(* ===== verification/MultiInvariant.v ===== *)
(** * MultiInvariant: the invariant of a worker with several runtimes

    [multi_inv] puts the invariants of the runtimes side by side over one heap,
    one done queue and one set of waiting coroutines.  Seen from one runtime, the
    tasks that the others have queued or hold are tasks in other hands: [widen]
    adds them to the held ones, and their finish markers are the [frame] of
    [Invariant].  A step of one runtime is therefore a step of [System] as proved
    in [Posting], [Polling] and [Answering]; that it touches neither the queues
    nor the links of the others is [untouched]. *)

From S2P Require Import Prelude World TaskQueue FfiTask FfiQueue EventHandler Ownership System.
From S2P Require Import Spec Invariant Posting Polling Answering Safety Multi.
From AAC_tactics Require Import AAC.
From AAC_tactics Require Instances.
Import Instances.Lists.

(** Permutations of concatenations, modulo associativity and commutativity. *)
#[local] Instance permutation_lift : AAC_lift (@Permutation loc) (@Permutation loc) :=
  Build_AAC_lift _ _.

(** ** More tasks in other hands *)

Definition widen (H Q : list loc) (s : sys) : sys :=
  Sys (sw s) (s_tq s) (s_finished s) (H ++ s_held s) (s_inflight s) (s_waiting s)
      (Q ++ s_posted s) (Q ++ s_polled s) (s_handled s) (s_lost s).

(** Event [e] answers none of the tasks [H]. *)
Definition answers_none (e : event) (H : list loc) : Prop :=
  ∀ t rc rsp len, e = ERespond t rc rsp len → t ∉ H.

Lemma filter_ne_app t (H l : list loc) :
  t ∉ H → filter (λ x, x ≠ t) (H ++ l) = H ++ filter (λ x, x ≠ t) l.
Proof. intros Ht. by rewrite filter_app, (filter_ne_notin t H Ht). Qed.

Section widen.
Context {ops : NgxLua} {pool : NgxPool}.
Context (H Q : list loc).

Lemma exec_widen e s :
  answers_none e H →
  exec e (widen H Q s) = match exec e s with Ok s' => Ok (widen H Q s') | UB f => UB f end.
Proof using Type.
  intros Hn. destruct e as [env r req|env|env me|env me|me|t rc rsp len|k| |]; simpl.
  - unfold exec_post. simpl. destruct (lua_post _ _ _ _ _) as [[rc w]|]; [|done].
    destruct (rc =? NGX_OK); [|done]. unfold widen. simpl. by rewrite <-app_assoc.
  - unfold exec_finish. simpl. destruct (ngx_http_lua_ffi_task_finish _ _ _) as [[? ?]|]; done.
  - unfold exec_poll, widen. destruct (task_poll_enter _ _ _ _) as [[[[t|]|] w]|]; simpl; try done.
    by rewrite <-!app_assoc.
  - unfold exec_poll, widen. destruct (task_poll_wake _ _ _ _) as [[[[t|]|] w]|]; simpl; try done.
    by rewrite <-!app_assoc.
  - done.
  - unfold exec_respond, widen. simpl. destruct (respond_with _ _ _ _ _) as [[? ?]|]; [|done].
    simpl. by rewrite filter_ne_app by by eapply Hn.
  - unfold exec_kill. simpl. destruct (kill_co _ _) as [[? ?]|]; done.
  - unfold exec_take. simpl. destruct (ngx_pool_take _) as [[? ?]|]; done.
  - unfold exec_handle. simpl. destruct (s_inflight s); [done|].
    destruct (ngx_http_lua_ffi_event_handler _ _) as [[? ?]|]; done.
Qed.

Lemma enabled_widen e s : enabled s e = true → enabled (widen H Q s) e = true.
Proof using Type.
  destruct e; try done. simpl. intros [Ht ->]%andb_true_iff. rewrite andb_true_r.
  apply bool_decide_eq_true in Ht. apply bool_decide_eq_true. mem.
Qed.
End widen.

(** *** The abstract machine *)

Definition awiden (H : list loc) (a : spec) : spec :=
  Spec (a_open a) (a_finished a) (a_pending a) (a_closing a) (a_pollers a) (a_lost a)
       (H ++ a_held a) (a_done a) (a_inflight a) (a_handled a) (a_suspended a).

Lemma abs_widen H Q s pl mk dl : abs (widen H Q s) pl mk dl = awiden H (abs s pl mk dl).
Proof. done. Qed.

#[global] Instance awiden_inj H : Inj (=) (=) (awiden H).
Proof.
  intros [] [] E. injection E as -> -> -> -> -> -> E -> -> -> ->. f_equal. by apply (inj (app H)).
Qed.

Lemma spec_poll_widen H env me a : spec_poll env me (awiden H a) = awiden H (spec_poll env me a).
Proof.
  unfold spec_poll, awiden. simpl. destruct (a_pending a); [by repeat case_match|]. simpl.
  by rewrite <-app_assoc.
Qed.

Lemma spec_handle_widen H k a : spec_handle k (awiden H a) = awiden H (spec_handle k a).
Proof. unfold spec_handle. simpl. by destruct (a_inflight a). Qed.

(** Without the additional tasks the machine makes the same step. *)
Lemma spec_step_unwiden H e a b :
  answers_none e H → (∀ t rc rsp len, e = ERespond t rc rsp len → t ∈ a_held a) →
  spec_step e (awiden H a) (awiden H b) → spec_step e a b.
Proof.
  intros Hn Hh Hs. remember (awiden H a) as x eqn:Ex. remember (awiden H b) as y eqn:Ey.
  destruct Hs as [env r req x t k Had Hk Ht| |env x| | | | |t rc rsp len x Ht|k x Hk|x|k x Hk]; rewrite Ex in *.
  - change (awiden H (spec_accept t k a) = awiden H b) in Ey. simplify_eq.
    apply spec_post_accepted; [done|done|]. simpl in *. rewrite !elem_of_app in *. tauto.
  - simplify_eq. by apply spec_post_refused.
  - match type of Ey with spec_finish ?z _ = _ => change (awiden H (spec_finish z a) = awiden H b) in Ey end.
    simplify_eq. apply spec_finishes.
  - rewrite spec_poll_widen in Ey. simplify_eq. by apply spec_poll_locked.
  - simplify_eq. by apply spec_poll_unlocked.
  - rewrite spec_poll_widen in Ey. simplify_eq. apply spec_wakes.
  - simplify_eq. apply spec_spurious.
  - assert (spec_respond t (awiden H a) = awiden H (spec_respond t a)) as E.
    { unfold spec_respond, awiden. simpl. by rewrite filter_ne_app by by eapply Hn. }
    rewrite E in Ey. simplify_eq. apply spec_responds. by eapply Hh.
  - change (awiden H (spec_kill k a) = awiden H b) in Ey. simplify_eq. by apply spec_kills.
  - change (awiden H (spec_take a) = awiden H b) in Ey. simplify_eq. apply spec_takes.
  - rewrite spec_handle_widen in Ey. simplify_eq. by apply spec_handles.
Qed.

════════════════════

Sift the material for lines that include the word "Definition", and copy each one.

Definition widen (H Q : list loc) (s : sys) : sys :=
Definition answers_none (e : event) (H : list loc) : Prop :=
Definition awiden (H : list loc) (a : spec) : spec :=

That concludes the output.